(* ===== verification/StoreInv.v ===== *)
(** * Invariants of the store

    The actions that take effect at once, the invariant each of them keeps, and
    what the dirty flag means.  Drafts, the engine, undo and redo come on top
    in [History.v], where the invariant of all of them is proved. *)

From S2P Require Import Prelude JsObject Types Graph Rename Validate Schema ImportExport Store StoreProps.

(** ** The actions *)

Inductive Action :=
| AAdd (template : NewStepTemplate)
| ADelete (id : StepId) (replacement : option StepId)
| ARename (oldId newId : StepId)
| AUpdate (id : StepId) (key : string) (value : option json)
| AMeta (patch : DefPatch)
| ANew
| ALayout (id : StepId) (pos : Pos)
| AHandle (edgeId : string) (handles : json)
| ASelect (sel : Selection)
| AValidate (now : Z)
| AEngine (baseUrl authHeader : option string) (status : option EngineStatus) (at_ : option Z)
| AImport (text : string) (name : option string)
| AApply (text : string)
| AReset.

Section actions.
Context `{JsonText} (peg_message : string → string).

Definition perform (a : Action) (st : WorkflowState) : Result WorkflowState :=
  match a with
  | AAdd t => match addStep t st with Some (st', _) => Ok st' | None => Throws "unreachable" end
  | ADelete id r => deleteStep id r st
  | ARename o n => renameStep o n st
  | AUpdate id k v => updateStepProperty id k v st
  | AMeta p => Ok (setDefinitionMeta p st)
  | ANew => Ok (newWorkflow st)
  | ALayout id p => Ok (setLayout id p st)
  | AHandle e h => Ok (setEdgeHandle e h st)
  | ASelect s => Ok (select s st)
  | AValidate now => Ok (runValidation peg_message now st)
  | AEngine b h s t => Ok (setEngineConnection b h s t st)
  | AImport text n => Ok (importFromJson text n st).1
  | AApply text => Ok (applyDefinitionFromJson text st).1
  | AReset => Ok initialState
  end.

(** The values the editor passes: a property update is not to the
    discriminator and its value is JSON; a patch does not replace the steps. *)
Definition admissible (a : Action) : bool :=
  match a with
  | AUpdate _ key value =>
      negb (String.eqb key "type") && match value with Some v => json_wf v | None => true end
  | AMeta p => match dp_steps p with Some _ => false | None => true end
  | _ => true
  end.
End actions.

(** ** The invariant *)

Definition steps_ok (l : list Step) : Prop := Forall (λ s, step_wf s = true ∧ known_type s = true) l.

Definition store_ok (st : WorkflowState) : Prop := steps_ok (wd_steps (ws_definition st)).

Lemma newStepOf_ok t id name : step_wf (newStepOf t id name) = true ∧ known_type (newStepOf t id name) = true.
Proof. by destruct t. Qed.

Lemma scrubbed_ok removed l l' : Forall2 (scrubbed removed) l l' → steps_ok l → steps_ok l'.
Proof.
  induction 1 as [|s s' l l' (_ & Ht & Hw)%scrubbed_common _ IH]; intros Hl; [constructor|]. inversion_clear Hl as [|? ? [_ Hk] Hr].
  constructor; [|by apply IH]. split; [done|]. unfold known_type in *. by rewrite Ht.
Qed.

Lemma renamed_ok o n l l' : Forall2 (renamed_step o n) l l' → steps_ok l → steps_ok l'.
Proof.
  induction 1 as [|s s' l l' (_ & Ht & _ & _ & Hw) _ IH]; intros Hl; [constructor|].
  inversion_clear Hl as [|? ? [_ Hk] Hr].
  constructor; [|by apply IH]. split; [done|]. unfold known_type in *. by rewrite Ht.
Qed.

Lemma steps_ok_wf d : steps_ok (wd_steps d) → def_wf d = true.
Proof. intros H. apply def_wf_Forall. eapply Forall_impl; [exact H|]. naive_solver. Qed.

(** *** Updating a property *)

Lemma zStepObj_type zod o s : zStepObj zod o = Some s → req z_string o "type" = Some (step_type s).
Proof.
  unfold zStepObj. intros H. apply bind_Some in H as (type & Ht & H). apply bind_Some in H as (c & _ & H).
  rewrite Ht. repeat match type of H with
  | (if String.eqb type ?t then _ else _) = _ => destruct (String.eqb_spec type t) as [->|]
  end; try (destruct zod; [discriminate H|]); inv_binds; done.
Qed.

Lemma zStepObj_wf o s :
  (∀ c m j, s = DecisionStep c m → obj_get o "conditionalNextSteps" = Some j → json_wf j = true) →
  zStepObj false o = Some s → step_wf s = true.
Proof.
  unfold zStepObj. intros Hj H. apply bind_Some in H as (type & Ht & H). apply bind_Some in H as (c & _ & H).
  repeat match type of H with
  | (if String.eqb type ?t then _ else _) = _ => destruct (String.eqb_spec type t) as [->|]
  end; inv_binds; try done.
  - unfold req in H. destruct (obj_get o "conditionalNextSteps") as [j|]; [|done].
    destruct (z_record_spec _ _ _ H) as [Hp Hw]. simpl. rewrite Hw by (by eapply Hj). done.
  - simpl. apply negb_true_iff, includes_false. unfold STEP_TYPES. csimpl. set_solver.
Qed.

Lemma step_obj_type s : req z_string (step_obj s) "type" = Some (step_type s).
Proof. unfold step_obj. apply common_type. Qed.

Lemma put_get key v o k : k ≠ key → obj_get (put key v o) k = obj_get o k.
Proof.
  intros Hk. destruct v; simpl; [by apply obj_get_set_ne|]. rewrite obj_get_delete.
  by destruct (String.eqb_spec k key).
Qed.

Lemma put_get_eq key v o : obj_get (put key v o) key = v.
Proof. destruct v; simpl; [apply obj_get_set_eq|]. rewrite obj_get_delete. by rewrite String.eqb_refl. Qed.

Lemma record_json_wf (m : obj string) : obj_wf m = true → json_wf (record_json JStr m) = true.
Proof.
  intros Hm. simpl. apply andb_true_iff. split.
  - unfold obj_wf, obj_keys in Hm. by rewrite <- list_fmap_compose.
  - apply forallb_forall. intros [k j]. rewrite <- list_elem_of_In. by intros ([? ?] & [= -> ->] & _)%list_elem_of_fmap.
Qed.

Lemma updateStep_ok key v s s' :
  key ≠ "type" → match v with Some j => json_wf j = true | None => True end →
  step_wf s = true → known_type s = true → updateStep key v s = Some s' →
  step_wf s' = true ∧ known_type s' = true ∧ step_type s' = step_type s.
Proof.
  intros Hkey Hv Hwf Hk H. unfold updateStep in H.
  assert (step_type s' = step_type s) as Ht.
  { pose proof (zStepObj_type _ _ _ H) as Ht. unfold req in Ht. rewrite put_get in Ht by done.
    pose proof (step_obj_type s) as Hs. unfold req in Hs. rewrite Hs in Ht. congruence. }
  split; [|split; [unfold known_type in *; by rewrite Ht|done]].
  eapply zStepObj_wf; [|exact H]. intros c' m' j -> Hj.
  destruct (decide (key = "conditionalNextSteps")) as [->|Hne].
  - rewrite put_get_eq in Hj. by subst v.
  - rewrite put_get in Hj by done. destruct s as [| |c m| | | | | | |t c]; try done.
    + unfold step_obj in Hj. rewrite common_skip in Hj by done. simpl in Hj. simplify_eq.
      apply record_json_wf. simpl in Hwf. by bool_hyps.
    + simpl in Ht. by subst t.
Qed.

Lemma update_steps_ok id key v l l' :
  key ≠ "type" → match v with Some j => json_wf j = true | None => True end →
  mapM (λ s, if String.eqb (step_id s) id then updateStep key v s else Some s) l = Some l' →
  steps_ok l → steps_ok l'.
Proof.
  intros Hkey Hv H%mapM_Some. induction H as [|s s' l l' Hs _ IH]; intros Hl; [constructor|].
  inversion_clear Hl as [|? ? [Hw Hk] Hr]. constructor; [|by apply IH].
  destruct (String.eqb (step_id s) id); [|by simplify_eq].
  destruct (updateStep_ok _ _ _ _ Hkey Hv Hw Hk Hs) as (? & ? & _). done.
Qed.

(** *** Every action *)

Section invariant.
Context `{JsonTextLaws} (peg_message : string → string).

Lemma import_ok text d w : importJson text = ImportOk d w → steps_ok (wd_steps d).
Proof.
  unfold importJson. intros Hi. destruct (JSON_parse text) as [j|] eqn:Ej; [|done].
  pose proof (safeParse_schema j) as Hz. destruct (safeParse j); [|done]. simplify_eq.
  destruct (def_schema_decoded _ _ Hz) as [Hs Hw].
  specialize (Hw (parse_wf _ _ Ej)). apply def_wf_Forall in Hw. unfold def_schema in Hs.
  apply andb_true_iff in Hs as [[Hs _]%andb_true_iff _].
  apply Forall_forall. intros s Hin. rewrite Forall_forall in Hw. rewrite forallb_forall in Hs.
  split; [by apply Hw|]. apply step_schema_known, Hs. by apply list_elem_of_In.
Qed.

Lemma delete_ok id r st st' :
  deleteStep id r st = Ok st' → store_ok st → store_ok st'.
Proof.
  rewrite deleteStep_eq. unfold scrubRefs, store_ok. simpl. intros Hd Hok.
  destruct (mapM _ _) as [l'|] eqn:E; [|done]. simplify_eq. simpl.
  assert (steps_ok (remaining id (ws_definition st))) as Hr.
  { apply Forall_forall. intros s [Hs _]%filter_elem. by apply (proj1 (Forall_forall _ _) Hok). }
  eapply scrubbed_ok; [|exact Hr]. apply scrub_steps; [|done].
  eapply Forall_impl; [exact Hr|]. naive_solver.
Qed.

Lemma rename_ok o n st st' : renameStep o n st = Ok st' → store_ok st → store_ok st'.
Proof.
  unfold renameStep, store_ok. intros Hr Hok. destruct (renameStepId (ws_definition st) o n) as [d'| |] eqn:E; try done.
  simplify_eq. simpl. destruct (decide (o = n)) as [->|Hne].
  { unfold renameStepId in E. rewrite String.eqb_refl in E. by simplify_eq. }
  destruct (renamed_steps _ _ _ _ (steps_ok_wf _ Hok) Hne E) as (_ & _ & Hs). by eapply renamed_ok.
Qed.

Lemma perform_ok a st st' :
  admissible a = true → perform peg_message a st = Ok st' → store_ok st → store_ok st'.
Proof.
  destruct a; simpl; intros Ha Hp Hok.
  - destruct (addStep template st) as [[st1 id]|] eqn:E; [|done]. simplify_eq. unfold addStep, newStep in E.
    destruct (uniqueStepId _ _); [|done]. simplify_eq. unfold store_ok. simpl.
    apply Forall_app. split; [done|]. constructor; [apply newStepOf_ok|constructor].
  - by eapply delete_ok.
  - by eapply rename_ok.
  - unfold updateStepProperty in Hp. destruct (mapM _ _) as [l'|] eqn:E; [|done]. simplify_eq. unfold store_ok. simpl.
    bool_hyps. apply (update_steps_ok id key value _ _ ltac:(done) ltac:(by destruct value) E Hok).
  - simplify_eq. unfold store_ok. simpl. by destruct (dp_steps patch).
  - simplify_eq. by constructor.
  - by simplify_eq.
  - by simplify_eq.
  - by simplify_eq.
  - by simplify_eq.
  - by simplify_eq.
  - simplify_eq. unfold importFromJson. destruct (importJson text) as [d w|] eqn:E; [|done].
    destruct (extractEmbeddedModeller d) as [l h]. simpl. by eapply import_ok.
  - simplify_eq. unfold applyDefinitionFromJson. destruct (importJson text) as [d w|] eqn:E; [|done].
    simpl. by eapply import_ok.
  - simplify_eq. by constructor.
Qed.

(** What the invariant is for: a delete cannot meet an [undefined] step, and a
    rename to a free id cannot leave one behind. *)
Lemma store_ok_total st :
  store_ok st →
  (∀ id r, ∃ st', deleteStep id r st = Ok st') ∧
  (∀ o n, n ∉ step_ids (ws_definition st) → ∃ st', renameStep o n st = Ok st').
Proof.
  intros Hok. pose proof (steps_ok_wf _ Hok) as Hwf.
  assert (∀ s, s ∈ wd_steps (ws_definition st) → step_wf s = true ∧ known_type s = true) as Hall
    by (by apply Forall_forall).
  split.
  - intros id r. rewrite deleteStep_eq. unfold scrubRefs. simpl.
    destruct (mapM_total (scrubStep id) (remaining id (ws_definition st))) as [l' ->]; [|eauto].
    intros s [Hs _]%filter_elem. apply scrubStep_known; by apply Hall.
  - intros o n Hn. unfold renameStep.
    destruct (renameStepId_cases (ws_definition st) o n) as [[_ ->]|[(_&?&_)|(_&_&[(l&_&->)|(l&_&E)])]]; eauto; [done|].
    exfalso. apply (rename_no_holes (ws_definition st) o n l); [done| |done].
    apply forallb_forall. intros s Hs. by apply Hall, list_elem_of_In.
Qed.
End invariant.

(** A definition read from an object whose steps are of known types. *)
Lemma decoded_ok o l def :
  json_wf (JObj o) = true → zWorkflowDefinition false (JObj o) = Some def → obj_get o "steps" = Some (JArr l) →
  (∀ so t, JObj so ∈ l → obj_get so "type" = Some (JStr t) → includes STEP_TYPES t = true) →
  steps_ok (wd_steps def).
Proof.
  intros Hw Hz Hl Ht. simpl in Hz. inv_binds. unfold req in *. rewrite Hl in *. simpl in *.
  match goal with H : mapM (zStep false) l = Some _ |- _ => apply mapM_Some in H; rename H into Hm end.
  pose proof (json_wf_get _ _ _ Hw Hl) as Hwl. simpl in Hwl. rewrite forallb_forall in Hwl. clear Hl Hw.
  induction Hm as [|j s l steps Hs _ IH]; [constructor|]. constructor.
  - destruct j as [| | | | |so]; try done. simpl in Hs. pose proof (zStepObj_type _ _ _ Hs) as Hty.
    assert (json_wf (JObj so) = true) as Hso by (apply Hwl; by left). split.
    + eapply zStepObj_wf; [|exact Hs]. intros c m j _ Hj. by eapply json_wf_get.
    + unfold known_type. unfold req in Hty. destruct (obj_get so "type") as [[]|] eqn:E; try done. simpl in Hty. simplify_eq.
      apply (Ht so); [set_solver|done].
  - apply IH; [intros so t Hin; apply Ht; set_solver|]. intros y Hy. apply Hwl. by right.
Qed.

(** A definition that was written as JSON and is read back. *)
Lemma rewritten_ok d def :
  json_wf (def_json d) = true → zWorkflowDefinition false (def_json d) = Some def →
  steps_ok (wd_steps d) → steps_ok (wd_steps def).
Proof.
  intros Hw Hz Hok. apply (decoded_ok _ (step_json <$> wd_steps d) def Hw Hz); [by rewrite def_get|].
  intros so t (s & Hs & Hin)%list_elem_of_fmap Ht. injection Hs as ->. pose proof (step_obj_type s) as Hty. unfold req in Hty.
  rewrite Ht in Hty. simpl in Hty. simplify_eq. by apply (proj1 (Forall_forall _ _) Hok).
Qed.

(** ** The dirty flag *)

(** The actions that install another workflow. *)
Definition is_load (a : Action) : bool :=
  match a with ANew | AImport _ _ | AReset => true | _ => false end.

(** The dirty flag tracks edits: an action that changes the definition
    leaves the workflow dirty unless it installs another workflow, and only
    those actions ever clear the flag. *)
Theorem dirty_tracks_edits `{JsonText} m a st st' :
  perform m a st = Ok st' →
  (ws_definition st' ≠ ws_definition st → ws_dirty st' = true ∨ is_load a = true) ∧
  (ws_dirty st = true → ws_dirty st' = false → is_load a = true).
Proof.
  intros Hp.
  assert (is_load a = true ∨ ws_dirty st' = true ∨
    ws_definition st' = ws_definition st ∧ ws_dirty st' = ws_dirty st) as Hcases.
  { destruct a; simpl in Hp; auto; try (simplify_eq; simpl; tauto).
    - unfold addStep in Hp. destruct (newStep _ _); simplify_eq. simpl. tauto.
    - rewrite deleteStep_eq in Hp. destruct (scrubRefs _ _); simplify_eq. simpl. tauto.
    - unfold renameStep in Hp. destruct (renameStepId _ _ _); simplify_eq. simpl. tauto.
    - unfold updateStepProperty in Hp. destruct (mapM _ _); simplify_eq. simpl. tauto.
    - unfold applyDefinitionFromJson in Hp. destruct (importJson text); simplify_eq; simpl; tauto. }
  destruct Hcases as [?|[Hd|[Hdef Hd]]]; [auto| |]; rewrite Hd; split; intros; auto; congruence.
Qed.

Lemma dirty_tracks_edits_witness :
  let st := initialState in let a := AAdd (mkTemplate WAIT None None) in
  ∃ st', perform (λ s, s) a st = Ok st' ∧ (ws_definition st' ≠ ws_definition st → ws_dirty st' = true ∨ is_load a = true).
Proof.
  eexists. split; [vm_compute; reflexivity|].
  apply (dirty_tracks_edits (λ s, s) (AAdd (mkTemplate WAIT None None)) initialState). vm_compute. reflexivity.
Defined.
---------------
Return, unchanged, the run of lines above that opens with the line containing "inversion_clear Hl as [|? ? [Hw" and closes with the line containing "apply Forall_forall. intros s Hin.". Include both.

▶ Reply to the exercise
  inversion_clear Hl as [|? ? [Hw Hk] Hr]. constructor; [|by apply IH].
  destruct (String.eqb (step_id s) id); [|by simplify_eq].
  destruct (updateStep_ok _ _ _ _ Hkey Hv Hw Hk Hs) as (? & ? & _). done.
Qed.

(** *** Every action *)

Section invariant.
Context `{JsonTextLaws} (peg_message : string → string).

Lemma import_ok text d w : importJson text = ImportOk d w → steps_ok (wd_steps d).
Proof.
  unfold importJson. intros Hi. destruct (JSON_parse text) as [j|] eqn:Ej; [|done].
  pose proof (safeParse_schema j) as Hz. destruct (safeParse j); [|done]. simplify_eq.
  destruct (def_schema_decoded _ _ Hz) as [Hs Hw].
  specialize (Hw (parse_wf _ _ Ej)). apply def_wf_Forall in Hw. unfold def_schema in Hs.
  apply andb_true_iff in Hs as [[Hs _]%andb_true_iff _].
  apply Forall_forall. intros s Hin. rewrite Forall_forall in Hw. rewrite forallb_forall in Hs.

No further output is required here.